The confusion begins when someone champions a idea masquerading as a feature. For example, say that we have a website that sells a system of raising a perfect dog. Your partner has an idea for a feature. He pitches it as a system of ranking puppy choices using a combination of color, hairiness, and bark pitch. He wants you to build it yesterday.
The problem is that currently this “feature” is literally 0% done. Without an implementation, code, a page flow, metrics and conversions, the feature is actually an idea.
What the person is really saying is “I want our product to include this idea and I want it to increase the rate at which people pay us.”
What’s an idea?
Ideas are very similar to goals. When I say “let’s make a feature to recommend dogs to people based on their interests,” what I’m really saying is “I think it would be valuable if we had a feature to recommend dogs that worked well and converted.”

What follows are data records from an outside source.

Lemma listed_task d ts id :
  list_tasks d = Ok ts → keyed tk_id (tasks d) →
  head (filter (λ t, tk_id t = id) ts) = tasks d !! id.
Proof.
  intros Hl Hk. apply (iter_map_txn_ok _ _ _ TASKS) in Hl as (kvs & Hs & Hm).
  assert (listing TASKS (tasks d) ts) as (ks & _ & _ & Hf & Hall)
    by exact (mapM_listing TASKS Datatypes.id d kvs ts Hs Hm).
  assert (∀ t, t ∈ ts → tasks d !! tk_id t = Some t) as Hin.
  { intros t (i & Hi)%list_elem_of_lookup. destruct (Forall2_lookup_r _ _ _ _ _ Hf Hi) as (k & _ & Hkt).
    by rewrite (Hk _ _ Hkt). }
  destruct (head (filter (λ t, tk_id t = id) ts)) as [t|] eqn:Hh.
  - apply head_Some_elem_of, list_elem_of_filter in Hh as [<- Ht]. by rewrite Hin.
  - symmetry. apply eq_None_not_Some. intros [t Ht].
    pose proof (Hall id (mk_is_Some _ _ Ht)) as (i & Hi)%list_elem_of_lookup.
    destruct (Forall2_lookup_l _ _ _ _ _ Hf Hi) as (t' & Ht' & Hkt).
    assert (t' ∈ filter (λ t, tk_id t = id) ts) as Hx.
    { apply list_elem_of_filter. split; [exact (Hk _ _ Hkt)|by eapply list_elem_of_lookup_2]. }
    destruct (filter _ ts); [by apply elem_of_nil in Hx|done].
Qed.

Lemma no_task d id : contents d TASKS !! id = None → tasks d !! id = None.
Proof.
  intros Hn. unfold tasks, view. rewrite lookup_omap.
  exact (f_equal (λ o : option string, o ≫= λ v, ok (decode v)) Hn).
Qed.

(** Cancelling a task: an unknown task and one that is not queued are refused
    without effect; otherwise exactly that task becomes cancelled.  In every case
    the queues of events are left as they are, so the event of a cancelled task
    that waits for its node is still delivered to it. *)
Theorem cancel_task_spec now id s s' r :
  sched_inv s → cancel_task now id s = (s', r) →
  (∀ n, queue s' n = queue s n) ∧ nodes (cs_store s') = nodes (cs_store s) ∧
  match r with
  | Ok _ => ∃ t, tasks (cs_store s) !! id = Some t ∧ tk_status t = "queued"%string ∧
      tasks (cs_store s') = <[id := set_status "cancelled" "人工取消" t]> (tasks (cs_store s))
  | Err BAD_REQUEST => s' = s ∧
      ∃ t, tasks (cs_store s) !! id = Some t ∧ tk_status t ≠ "queued"%string
  | Err NOT_FOUND => s' = s ∧ tasks (cs_store s) !! id = None
  | Err INTERNAL_SERVER_ERROR => tasks (cs_store s') = tasks (cs_store s)
  | Err UNAUTHORIZED => False
  end.
Proof.
  intros Hinv Hr. unfold cancel_task in Hr.
  m_step Hr as s1 ts e Hf; apply db_read_inv in Hf as [-> Hf]; symmetry in Hf; last first.
  { destruct (list_tasks _); [done|]. by injection Hf as <-. }
  apply map_err_Ok_inv in Hf. pose proof (listed_task _ _ id Hf (inv_task_key _ Hinv)) as Hh.
  m_step Hr as s1 task e Hl; unfold lift in Hl; injection Hl as <- Hl; rewrite Hh in Hl;
    destruct (tasks (cs_store s) !! id) as [t|] eqn:Ht; simplify_eq/=; [|done].
  case_bool_decide as Hq; cbn in Hr; last first.
  { injection Hr as <- <-. split; [done|]. split; [done|]. split; [done|]. exists task. done. }
  m_step Hr as s2 b e Hu; apply db_write_inv in Hu as (r' & Hu & Hs2 & Hr');
    apply update_task_status_spec in Hu; destruct r' as [b'|e']; simplify_eq/=.
  - destruct b'; last first.
    { destruct Hu as [Hn%no_task _]. by assert (Some task = None) by exact (eq_trans (eq_sym Ht) Hn). }
    destruct Hu as (t' & Ht' & Hv & Ho). assert (Some t' = Some task) as [= ->] by exact (eq_trans (eq_sym Ht') Ht).
    pose proof (audit_quiet now "取消任务" ("任务 ID " ++ dec id ++ " 已取消（排队中）")
      (emit (TaskStatus id "cancelled") s2) _ (reflexivity _)) as Hau.
    rewrite (M_bind_ok (modify _) _ s2 (emit (TaskStatus id "cancelled") s2) ()) in Hr by done.
    rewrite Hr in Hau. destruct r as [u|e]; [|done].
    assert (quiet s2 s') as Hq2 by (etrans; [|exact Hau]; by split).
    destruct Hq2 as [[Hn2 Ht2 _ _ _] Hp2].
    split_and!.
    + intros n. unfold queue. by rewrite Hp2, Hs2.
    + rewrite Hn2. unfold nodes, view. by rewrite Ho.
    + exists task. split_and!; [done..|]. rewrite Ht2. exact Hv.
  - split_and!; [|by rewrite Hu|by rewrite Hu]. intros n. unfold queue. by rewrite Hs2.
Qed.

End outcomes.

(** ** Any sequence of calls *)

(** A call of an HTTP client, of a node, of the upload service; a turn of a task
    stream; one status change of the keepalive loop. *)
Inductive sched_call :=
| CallHttp (now now_audit : N) (r : Request)
| CallRegister (t1 t2 : N) (req : RegisterRequest)
| CallHeartbeat (t1 t2 node_id : N)
| CallReportTask (report : TaskReport)
| CallReportChunk (c : ChunkDone)
| CallPublish (req : PublishVersionRequest)
| CallWatch (node_id : N) (sent : option nat)
| CallMark (status : string) (node_id : N).

Section runs.
Context (blake3 : list byte → hash32).
Context {D : Type} `{RedbLaws D, SchedJsonLaws} `{!SetIter}.
Context (admin_user admin_password : string).
Implicit Types (s : ControlService D).

(** The state after a call and the events it delivered. *)
Definition run_call (c : sched_call) s : ControlService D * list (N * TaskEvent) :=
  match c with
  | CallHttp t ta r => ((dispatch blake3 admin_user admin_password t ta r s).1, [])
  | CallRegister t1 t2 req => ((register t1 t2 req s).1, [])
  | CallHeartbeat t1 t2 n => ((heartbeat t1 t2 n s).1, [])
  | CallReportTask report => ((report_task report s).1, [])
  | CallReportChunk d => ((report_chunk d s).1, [])
  | CallPublish req => ((publish_version req s).1, [])
  | CallWatch n sent => let r := watch_step n sent s in (r.1, map (pair n) (default [] (ok r.2)))
  | CallMark st n => (set_store (mark_status st (cs_store s) n) s, [])
  end.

The hard part is realizing that the actual feature is 0% done. Nothing is successful yet. All the work of making the feature a success hasn’t happened yet. Ideas are value-less without an actual feature-implementation.
What’s a feature?
Features can be thought of in terms of actual web pages. Features have to take into consideration everything that ideas don’t, like how to motivate customers to actually use the feature, how to make it clear what the feature is, how to integrate it in without changing the engagement/conversion metrics of existing features , how to improve it over time, how to measure whether it is a success, and how to get it released quickly.

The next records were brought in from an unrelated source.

(** C18: Against an origin that serves the request without an error and whose
    store, content-addressed, has every chunk of the version, and with a local disk
    that does not fail, a synchronisation returns, and the local store then holds
    every chunk of the version. *)
Theorem sync_from_origin ready bytes index game_id target s m os ms os' :
  let missing := sync_missing s index in let reply := cn_send (ds_conn os') in
  Manifest.decode blake3 bytes = Ok index → RedbHealthy D → healthy s → represents s m →
  game_id < 2^64 → lenN missing < 2^32 → tn_connect target = Ok () →
  origin_ok (ds_origin os) ms → source_ok os ms game_id (ms game_id) → addressed blake3 (ms game_id) →
  (∀ h, h ∈ chunk_set index → is_Some (ms game_id !! h)) →
  ds_conn os = mkConn (request game_id missing) [] → handle_conn ready true os = (os', Ok ()) →
  tn_exchange (request game_id missing) = Ok reply → gs_size s + lenN reply < 2^32 →
  ∃ s' m', sync_store blake3 index game_id target s = (s', Ok ()) ∧ represents s' m' ∧ m ⊆ m' ∧
    ∀ h, h ∈ chunk_set index → is_Some (m' !! h).
Proof.
  intros missing reply Hdec Hlaws Hs Hr Hg Hlen Hcon Ho Hsrc Hadd Hall Hconn Hh Hex Hroom.
  pose proof (sync_missing_short bytes s index Hdec) as Hshort. fold missing in Hshort.
  destruct (handle_conn_ok ready true os ms game_id (ms game_id) missing os' (Ok ()) Hg Hlen Ho Hsrc Hconn Hh)
    as (_ & _ & k & ds & Hds & Hb & -> & _). rewrite firstn_all in Hds. fold reply in Hb.
  assert (length missing = length ds) as Hl by (apply (f_equal length) in Hds; by rewrite !length_fmap in Hds).
  assert ((zip missing ds).*1 = missing) as Hfst by (apply fst_zip; lia).
  assert (reply = concat (map (frame ∘ snd) (zip missing ds))) as Hrep.
  { rewrite Hb. rewrite <- (snd_zip missing ds) at 1 by lia. f_equal. exact (map_map snd frame _). }
  assert (Forall (λ c : hash32 * list byte, blake3 c.2 = c.1 ∧ lenN c.2 < 2^32) (zip missing ds)) as Hcs.
  { apply Forall_forall. intros [h d] Hin. apply list_elem_of_lookup in Hin as [j Hj].
    apply lookup_zip_Some in Hj as [Hj1 Hj2]. apply (f_equal (.!! j)) in Hds.
    rewrite !list_lookup_fmap, Hj1, Hj2 in Hds. injection Hds as Hd.
    split; [by apply Hadd|by apply (origin_short _ _ _ Hg Ho _ _ Hd)]. }
  destruct (sync_loop_honest (zip missing ds) 0 0 s m Hlaws Hs Hr Hcs) as (s1 & dl & Hrun); [by rewrite <- Hrep|].
  rewrite Hfst, <- Hrep in Hrun.
  destruct (sync_loop_ok missing 0 0 reply s m [] s1 _ Hr Hroom ltac:(lia) Hrun) as (m' & Hr' & (Hsub & _) & Hres).
  assert (∀ h, h ∈ missing → is_Some (m' !! h)) as Hgot by (by apply (Hres dl 0)).
  assert (∀ h, h ∈ chunk_set index → is_Some (m' !! h)) as Hcover.
  { intros h Hin. destruct (decide (lacks s h)) as [Hk|Hk].
    - apply Hgot, elem_of_sync_missing. by split.
    - apply (lacks_false _ m) in Hk as [d Hd]; [|done]. exists d. by eapply lookup_weaken. }
  unfold sync_store. rewrite (M_bind_ok get _ s s s) by done. cbv zeta. fold missing.
  case_bool_decide as Hmis.
  { exists s, m. split_and!; [done..|]. intros h Hin. destruct (decide (lacks s h)) as [Hk|Hk].
    - exfalso. assert (h ∈ missing) as Hi by (apply elem_of_sync_missing; by split).
      rewrite Hmis in Hi. by apply elem_of_nil in Hi.
    - by apply (lacks_false _ m) in Hk. }
  exists s1, m'. split; [|done]. rewrite (M_bind_ok (lift _) _ s s ()) by (unfold lift; by rewrite Hcon).
  rewrite (M_bind_ok (lift _) _ s s reply) by (unfold lift; by rewrite Hex).
  unfold zoom, mbind, M_bind. rewrite Hrun. done.
Qed.

End sync.

(** ** Inspecting a store *)

Section inspect.
Context (blake3 : list byte → hash32).
Context {D F : Type} `{RedbLaws D, FileLaws F, !CompioOps F, !OpenOps D F, SetIterLaws}.
Implicit Types (s : GameStore D F) (m : gmap hash32 (list byte)).

Lemma key_text g h : str_slice (key g h) 16 (String.length (key g h)) = Some (hex (hash_bytes h)).
Proof.
  assert (String.length (hex16 g) = 16)%nat as Hl by (unfold hex16; by rewrite hex_length, be_encode_length).
  unfold key. assert ((hex16 g ++ hex (hash_bytes h) = hex16 g ++ hex (hash_bytes h) ++ "")%string) as Heq.
  { f_equal. by rewrite string_app_nil_r. }
  assert (plain (hex16 g ++ hex (hash_bytes h) ++ "")) as Hp.
  { rewrite !plain_app. split_and!; [apply hex_plain..|constructor]. }
  apply str_slice_mid in Hp. rewrite Hl, <- Heq in Hp. by rewrite string_length_app, Hl.
Qed.

(** The block under a hash can be read and is the right one. *)
Definition passes s (h : hash32) : bool :=
  match read_chunk s h with Ok (Some data) => bool_decide (blake3 data = h) | _ => false end.

Lemma inspect_entry_key s g h : inspect_entry blake3 s (key g h) = Ok (passes s h).
Proof. unfold inspect_entry. rewrite key_text. cbn [ok_or mbind result_bind]. by rewrite parse_hash_hex. Qed.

For example, adding in a new feature could drop the conversion rate and usage of another feature, unless they are both re-implemented. Ideas don’t have to take this into account.
Deciding whether an idea is good or not has to take into account what kind of features it could be implemented as.

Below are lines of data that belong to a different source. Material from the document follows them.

(* ===== verification/CafeSpec.v ===== *)
(** * CafeSpec: what the chunk source of a cafe guarantees

    The chunk map of a manifest points at the first occurrence of every chunk;
    the store reads a temporary block first and the real file otherwise; cleaning
    up removes exactly the expired blocks, so no chunk of a real file is lost. *)

From S2P Require Import Prelude Bytes Text FileIO Manifest Storage CafeStore.

Lemma block_name_inj h1 h2 : block_name h1 = block_name h2 → h1 = h2.
Proof.
  unfold block_name. intros Heq%string_app_inj_r%hex_inj.
  assert (hash_of (hash_bytes h1) = hash_of (hash_bytes h2)) as Hh by (by rewrite Heq).
  rewrite !hash_of_bytes in Hh. by injection Hh.
Qed.

(** ** The chunk map *)

Definition lens (cs : list ChunkMeta) (n : N) : N := foldl (λ n c, add_u64 n (ck_len c)) n cs.

(** The occurrences of chunks: name, offset and length. *)
Definition occurs_in (f : FileEntry) (h : hash32) (l : string * N * N) : Prop :=
  ∃ pre c post, fe_chunks f = pre ++ c :: post ∧ ck_hash c = h ∧
    l = (fe_name f, lens pre 0, ck_len c).

Lemma or_insert_Some {V} h (v w : V) m h' :
  or_insert h v m !! h' = Some w → m !! h' = Some w ∨ (h' = h ∧ w = v ∧ m !! h = None).
Proof.
  unfold or_insert. destruct (m !! h) eqn:Hm; [by left|].
  intros [[-> ->]|[_ ?]]%lookup_insert_Some; [by right|by left].
Qed.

My experience with product development hammered this into me over and over again over the past year. Simply the placement of a link can make 5x differences in the usage of a feature. 5x is a make or break multiplier, in terms of whether a feature succeeds or not. The success or failure of the feature often has absolutely nothing to do with the original idea.
Avoiding idea overload
If you can accept that ideas are goals that are 0% complete and that implementation makes or breaks features, then the cost of ideas becomes apparent. For each idea that you take on as a goal, you have to commit to making it successful. This means accepting that everything that you have’t yet thought of will make the difference between whether the idea ends up being seen as good or bad 3 months later. Things like:
—email subjects
—text changes
—link placement
—button copy
—button placement
—page flow
—relationship to other features
all have the power to decide the fate of a feature. These things all take time to test and tweak. Furthermore, in order to learn what is actually going on, you’ll have to isolate these changes by user. Unless you have a user base the size of Zynga or Google, this means spending at least a week running just the initial test so that you can see what mechanics make the feature tick. All of this takes several weeks or months.
Choose a few ideas, then focus on implementation and be patient
An idea typically takes several months to turn a profit. Each idea, in order to be made successful, has to have large amounts of time devoted to deal with all of the human parts of how to release it and make it valuable for customers.
Ideas, then, are best thought of as goals, not features. Each goal takes time to turn a profit, and sucks up resources in the meantime.
An idea without a working page flow should always be considered 0% done. The less ideas you try to implement, the more chances you have to make each one successful.